As with any pregnancy, there's a chance of numerous physical complications including gestational diabetes, hypertension, pre-eclampsia and damage to reproductive organs, among countless others, followed by hormone fluctuations that can contribute to postpartum depression and anxiety. Additionally, according to the British Journal of Medicine, women undergoing IVF can face increased risks associated with carrying multiple embryos, and with the use of specific drugs and hormones that are part of the medical process.
On the topic of emotional and mental well-being, some surrogates have reported feeling a sense of loss or grief after the birth of the child, as well as complications or a breakdown in the relationships with their own family or the intended parents.
It's worth mentioning that, while many celebrities have hired gestational carriers to grow their families, there are no notable examples of a star serving in the role of surrogate, themselves.
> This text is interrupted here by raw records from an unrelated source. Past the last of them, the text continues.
(** ** Properties *)

(** C19: The admission verdict is the meter's, and the meter is exact. A simulated
    transaction is admitted exactly when its run succeeded and hit no limit, and
    then the distinct code it touched, with 23 bytes per authorization, is what
    the meter counted and fits the budget, and its steps fit the allowance. A
    rejection for code reports a count that is really above the limit; one for
    steps a run that used its whole allowance; every other rejection is an error
    of the EVM, the provider's when the EVM says so. *)
Theorem admission_verdict_exact `{AlloyForks} `{TxEnv.EvmTypes} `{!EthPool} `{Rlp} `{!TxEnv.Zstd}
    `{ReceiptTypes} {DB E} `{!Revm DB} `{!RevmLaws DB} `{!ScrollContext DB} `{!EvmDatabaseError EVMError E}
    (config : CodeWitnessValidationConfig) (db : DB) (env : EvmEnv)
    (tx_env : TxEnv.ScrollTx TxEnv.Authorization) r evm :
  0 <= cw_max_code_witness_bytes config < u64_max -> 0 <= cw_max_steps config <= u64_max ->
  transact_raw (simulation_evm config db env) tx_env = (r, evm) ->
  let m := CodeWitness.meter (evm_inspector evm) in
  let answer := verdict (E := E) config r m in
  (answer = Ok tt <-> is_ok r = true /\ CodeWitness.exceeded m = None)
  /\ (CodeWitness.exceeded m = None -> exists auths,
      CodeWitness.transaction_code_bytes m = CodeWitness.total (CodeWitness.pending m) + 23 * auths
      /\ CodeWitness.transaction_code_bytes m <= cw_max_code_witness_bytes config
      /\ (forall h n, CodeWitness.pending m !! h = Some n -> n = code_size h))
  /\ CodeWitness.steps m <= cw_max_steps config
  /\ (forall observed limit, answer = Err (CodeBytes observed limit) ->
      limit = cw_max_code_witness_bytes config /\ limit < observed
      /\ observed = CodeWitness.transaction_code_bytes m)
  /\ (forall limit, answer = Err (ExecutionSteps limit) ->
      limit = cw_max_steps config /\ CodeWitness.steps m = limit)
  /\ (forall e, answer = Err (Provider e) -> exists error, r = Err error /\ database_error error = Some e).
Proof.
  intros Hb Hs Er m answer.
  destruct (simulated_meter config db env tx_env r evm Hb Hs Er) as (Hone & (auths & Hm) & Em & Es).
  fold m in Hone, Hm, Em, Es. destruct Hone as [Ha Hab Hsame Hr Hc Ht], Hm as [? ? ? ? Hsteps Hlim Hsz _ Hpe].
  unfold CodeWitness.transaction_code_bytes. rewrite Em in *. rewrite Es in *.
  split; [|split; [|split; [lia|split; [|split]]]].
  - unfold answer, verdict. destruct (CodeWitness.exceeded m) as [[]|]; [by split; [|intros [_ ?]]..|].
    destruct r as [out|error]; simpl; [by split|]. destruct (database_error error); by split; [|intros [? _]].
  - intros He. exists auths. rewrite Hsame. specialize (Hpe He). specialize (Hlim He).
    rewrite Ha, map_difference_empty in Hpe. split; [done|]. split; [solve_ints|].
    intros h n Hn. by destruct (Hsz h n (or_intror Hn)).
  - intros observed limit. unfold answer, verdict. destruct (CodeWitness.exceeded m) as [[]|] eqn:Ee; [|done|].
    + intros [= <- <-]. split; [done|]. split; [|done]. unfold CodeWitness.transaction_code_bytes.
      rewrite Hsame. by apply Hc.
    + destruct r as [|error]; [done|]. by destruct (database_error error).
  - intros limit. unfold answer, verdict. destruct (CodeWitness.exceeded m) as [[]|] eqn:Ee; [done| |].
    + intros [= <-]. split; [done|]. specialize (Ht eq_refl). lia.
    + destruct r as [|error]; [done|]. by destruct (database_error error).
  - intros e. unfold answer, verdict. destruct (CodeWitness.exceeded m) as [[]|]; [done..|].
    destruct r as [|error]; [done|]. destruct (database_error error) eqn:Ed; [|done].
    intros [= <-]. by exists error.
Qed.

(** What the simulation runs. When its preparation succeeds, the transaction
    has the execution environment the builder gives it, in the block the builder
    would make next on that parent: its number and fork, the parent's timestamp
    plus one and gas limit, and the base fee of the rule for the stored
    overhead. The state is the parent's with one difference, the sender's nonce;
    the base-fee check is off, the nonce check on, and the inspector is a fresh
    meter with the configured limits. *)
Theorem simulation_environment `{AlloyForks} `{TxEnv.EvmTypes} `{!EthPool} `{Rlp} `{!TxEnv.Zstd}
    `{ReceiptTypes} `{RevmAccounts} {S} `{DogeosHardforks S} `{ChainConfig S} `{!EthChainSpec S} `{!ChainId S}
    `{AlloyEips} {DB E} `{Database DB E} `{DatabaseView DB} `{!DatabaseLaws DB E} `{!CacheDB DB E}
    `{!CacheDBLaws DB E} `{!Revm DB} `{!ScrollContext DB}
    (chain_spec : S) (config : CodeWitnessValidationConfig) (provider : DB) (parent : Header)
    (tx : DogeosPooledTransaction) evm tx_env :
  number parent < u64_max -> 0 <= number parent ->
  prepare chain_spec config provider parent tx = Returns (Ok (evm, tx_env)) ->
  let t := timestamp parent + 1 in
  let slot := slot_of provider (l2_system_config_address (l1_config (chain_config chain_spec))) 101 in
  TxEnv.from_recovered_tx (consensus_ref tx).1 (consensus_ref tx).2 = Returns tx_env
  /\ nonce_replaced provider (evm_db evm) (sender tx) (tx_nonce tx)
  /\ t <= u64_max
  /\ (exists p, from_header parent = Some p
      /\ let env := next_evm_env chain_spec parent
                     (simulated_attributes parent t (expected_base_fee chain_spec slot p t)) in
         evm_block evm = block_env env /\ evm_spec evm = cfg_spec env /\ evm_chain_id evm = cfg_chain_id env)
  /\ block_number (evm_block evm) = number parent + 1
  /\ block_gas_limit (evm_block evm) = gas_limit parent
  /\ disable_base_fee evm = true /\ disable_nonce_check evm = false /\ inspect evm = true
  /\ CodeWitness.meter (evm_inspector evm)
     = CodeWitness.new_meter (cw_max_code_witness_bytes config) (cw_max_steps config).
Proof.
  intros Hn Hn0. unfold prepare.
  destruct (override_nonce (cache_new provider) (sender tx) (tx_nonce tx)) as [[[]|e] db1] eqn:Eo; [|done].
  unfold checked_add. destruct (Z.leb_spec (timestamp parent + 1) u64_max); [|done].
  destruct (base_fee_per_gas parent) eqn:Eb; [|done].
  destruct (next_block_base_fee chain_spec db1 parent _) as [[[fee|e] db2]|msg] eqn:Ef; [|done..].
  destruct (TxEnv.from_recovered_tx _ _) as [env|msg] eqn:Et; [|done]. intros [= <- <-].
  apply (override_nonce_spec (E := E)) in Eo as (Hs & Ho & Hk).
  destruct (cache_new_same (CacheDB0 := CacheDB0) provider) as [Hci Hck].
  destruct (next_base_fee_spec chain_spec db1 db2 parent _ fee Ef) as [[Hfi Hfk] (p & Hp & ->)].
  split; [done|]. split.
  { unfold nonce_replaced. simpl. rewrite Hfi, Hs, Hci. split; [done|]. split.
    - intros a Ha. by rewrite Hfi, Ho, Hci.
    - intros a k. by rewrite Hfk, Hk, Hck. }
  split; [done|]. split; [exists p; split; [done|]; by rewrite Hk, Hck|].
  simpl. rewrite wrap_u64_small by solve_ints. by repeat split.
Qed.

(** A transaction whose data and encoding have machine lengths has an environment. *)
Lemma from_recovered_returns `{TxEnv.EvmTypes} `{Rlp} `{!TxEnv.Zstd} `{!TxEnv.ZstdLaws}
    (t : TxEnvelope.ScrollTxEnvelope) (a : Address) :
  blen (TxEnv.data (TxEnv.recovered_base t a)) <= u64_max -> blen (TxEnvelope.encode_2718 t) <= u64_max ->
  exists env, TxEnv.from_recovered_tx t a = Returns env.
Proof.
  intros Hd He. unfold TxEnv.from_recovered_tx. set (b := TxEnv.recovered_base t a) in *.
  set (enc := TxEnvelope.encode_2718 t) in *.
  destruct (TxEnv.compressed_size_returns enc He) as (size & Es & _).
  destruct (TxEnv.compressed_size_returns (TxEnv.data b) Hd) as (n & En & Hn & Hpos).
  assert (Hr : exists ratio, TxEnv.compute_compression_ratio (TxEnv.data b) = Returns ratio).
  { unfold TxEnv.compute_compression_ratio. destruct (TxEnv.data b) as [|x l]; [by eexists|].
    rewrite En. destruct (n =? _); [by eexists|].
    rewrite (proj2 (Z.eqb_neq _ _)) by (specialize (Hpos ltac:(done)); lia). by eexists. }
  destruct Hr as [ratio Er]. unfold TxEnv.with_compression. rewrite Er, Es. destruct t; by eexists.
Qed.

(** Admission always answers, and each refusal before the run names its
    cause. Whatever the head, the state and the transaction (of machine length)
    are, validation returns: the header it reads is the head at a moment of the
    call, a failed read is the provider's error, no head is a missing head, and a
    head at the last number, with the last timestamp or without a base fee is
    inconclusive rather than a panic; an admission implies none of these. *)
Theorem code_witness_validation_total `{AlloyForks} `{TxEnv.EvmTypes} `{!EthPool} `{Rlp} `{!TxEnv.Zstd}
    `{!TxEnv.ZstdLaws} `{ReceiptTypes} {S} `{DogeosHardforks S} `{ChainConfig S} `{!EthChainSpec S}
    `{!ChainId S} `{AlloyEips} {DB E} `{Database DB E} `{!CacheDB DB E} `{!Revm DB} `{!ScrollContext DB}
    `{!EvmDatabaseError EVMError E} {W} `{!Client W DB E} `{!ClientView W E} `{!ClientLaws W DB E}
    (chain_spec : S) (config : CodeWitnessValidationConfig) (tx : DogeosPooledTransaction) (w : W) :
  let t := (consensus_ref tx).1 in
  blen (TxEnv.data (TxEnv.recovered_base t (consensus_ref tx).2)) <= u64_max ->
  blen (TxEnvelope.encode_2718 t) <= u64_max ->
  exists r w' wh, validate_code_witness chain_spec config tx w = (Returns r, w')
    /\ moves w wh /\ moves wh w'
    /\ match head wh with
       | Err e => r = Err (Provider e)
       | Ok None => r = Err MissingHead
       | Ok (Some h) =>
           let parent := sealed_header h in
           (number parent = u64_max -> r = Err (Indeterminate "parent block number overflow"))
           /\ (r = Ok tt -> number parent <> u64_max /\ timestamp parent + 1 <= u64_max
                            /\ is_Some (base_fee_per_gas parent))
       end.
Proof.
  intros t Hd He. destruct (from_recovered_returns t (consensus_ref tx).2 Hd He) as [env Eenv].
  unfold validate_code_witness. destruct (latest_header w) as [r0 wh] eqn:El.
  apply latest_header_reads in El as [Hm ->]. destruct (head wh) as [[h|]|e] eqn:Eh;
    [|eexists _, wh, wh; rewrite Eh; by repeat split..].
  destruct (Z.eqb_spec (number (sealed_header h)) u64_max) as [Hn|Hn].
  { eexists _, wh, wh. rewrite Eh. repeat split; try done. }
  destruct (state_by_block_hash wh (sealed_hash h)) as [[provider|e] w'] eqn:Es; apply state_by_hash_moves in Es.
  2:{ eexists _, w', wh. rewrite Eh. repeat split; try done. }
  assert (Hsim : exists r, simulate chain_spec config provider (sealed_header h) tx = Returns r
    /\ (r = Ok tt -> timestamp (sealed_header h) + 1 <= u64_max /\ is_Some (base_fee_per_gas (sealed_header h)))).
  { unfold simulate, prepare. fold t. rewrite Eenv.
    destruct (override_nonce _ _ _) as [[[]|e] db1]; [|by eexists].
    unfold checked_add. destruct (Z.leb_spec (timestamp (sealed_header h) + 1) u64_max); [|by eexists].
    unfold next_block_base_fee, from_header.
    destruct (base_fee_per_gas (sealed_header h)) as [fee|]; [|by eexists].
    destruct (next_block_base_fee_for_parent _ _ _ _) as [[bf|e] db2]; [|by eexists].
    destruct (transact_raw _ _) as [out evm]. eexists. split; [reflexivity|]. by eauto. }
  destruct Hsim as (r & -> & Hok). exists r, w', wh. rewrite Eh. repeat split; try done; by apply Hok.
Qed.

(** ** Witnesses *)

#[local] Instance overlay : CacheDB MemDb unit := {
  cache_new db := db;
  load_account db a := (Ok (default default_info (mem_accounts db !! a)), db);
  write_account db a i := {| mem_accounts := <[a := i]> (mem_accounts db); mem_storage := mem_storage db |};
}.

#[local] Instance overlay_laws : CacheDBLaws MemDb unit.
Proof.
  split; simpl; try done; [by intros db a r db' [= <- _]|].
  intros db a i b. destruct (Z.eqb_spec b a) as [->|]; [apply lookup_insert_eq|by apply lookup_insert_ne].
Qed.

#[local] Instance unit_errors : EvmDatabaseError unit unit := { database_error _ := None }.

Definition sample_admission : CodeWitnessValidationConfig :=
  {| cw_max_code_witness_bytes := 1000; cw_max_steps := 50; cw_max_inflight := 2 |}.

Definition sample_env : EvmEnv := next_evm_env (new_schedule mainnet) sample_parent_header sample_attributes.

Definition sample_simulation : result ResultAndState (EVMError (Revm := ref_revm)) * ScrollEvm L1BlockInfo MemDb :=
  transact_raw (simulation_evm sample_admission oracle_db sample_env) (ref_env 30000 (Some [1; 2; 3])).

Lemma admission_verdict_exact_witness :
  verdict (DB := MemDb) (E := unit) sample_admission sample_simulation.1
    (CodeWitness.meter (evm_inspector sample_simulation.2)) = Ok tt.
Proof.
  destruct (admission_verdict_exact (DB := MemDb) (E := unit) (Revm0 := ref_revm) sample_admission oracle_db
    sample_env (ref_env 30000 (Some [1; 2; 3])) sample_simulation.1 sample_simulation.2) as [[_ H] _];
    [vm_compute; split; done|vm_compute; split; discriminate|reflexivity|].
  apply H. split; reflexivity.
Defined.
There are, however, a handful of social media influencers sharing their experiences on large platforms.
Public figure or not, no person is responsible for offering their personal reproductive choices up for public discourse. And while surrogacy is far from a perfect process, neither is traditional pregnancy, adoption, or anything in between.
But each story belongs solely to its owner.
With the use of surrogacy on the rise -- Fortune reports the industry was valued at over $14 billion in 2022, with Global Market Insights predicting it will achieve nearly 25 percent compound annual growth rate in the next decade -- there will undoubtedly be more stories to share in the coming years.
Surely Hollywood's A-list will continue to speak out, offering their amplified voices to a chorus of experiences on the topic -- but there should really be a microphone for their gestational carriers, too, should they want to speak about their journeys.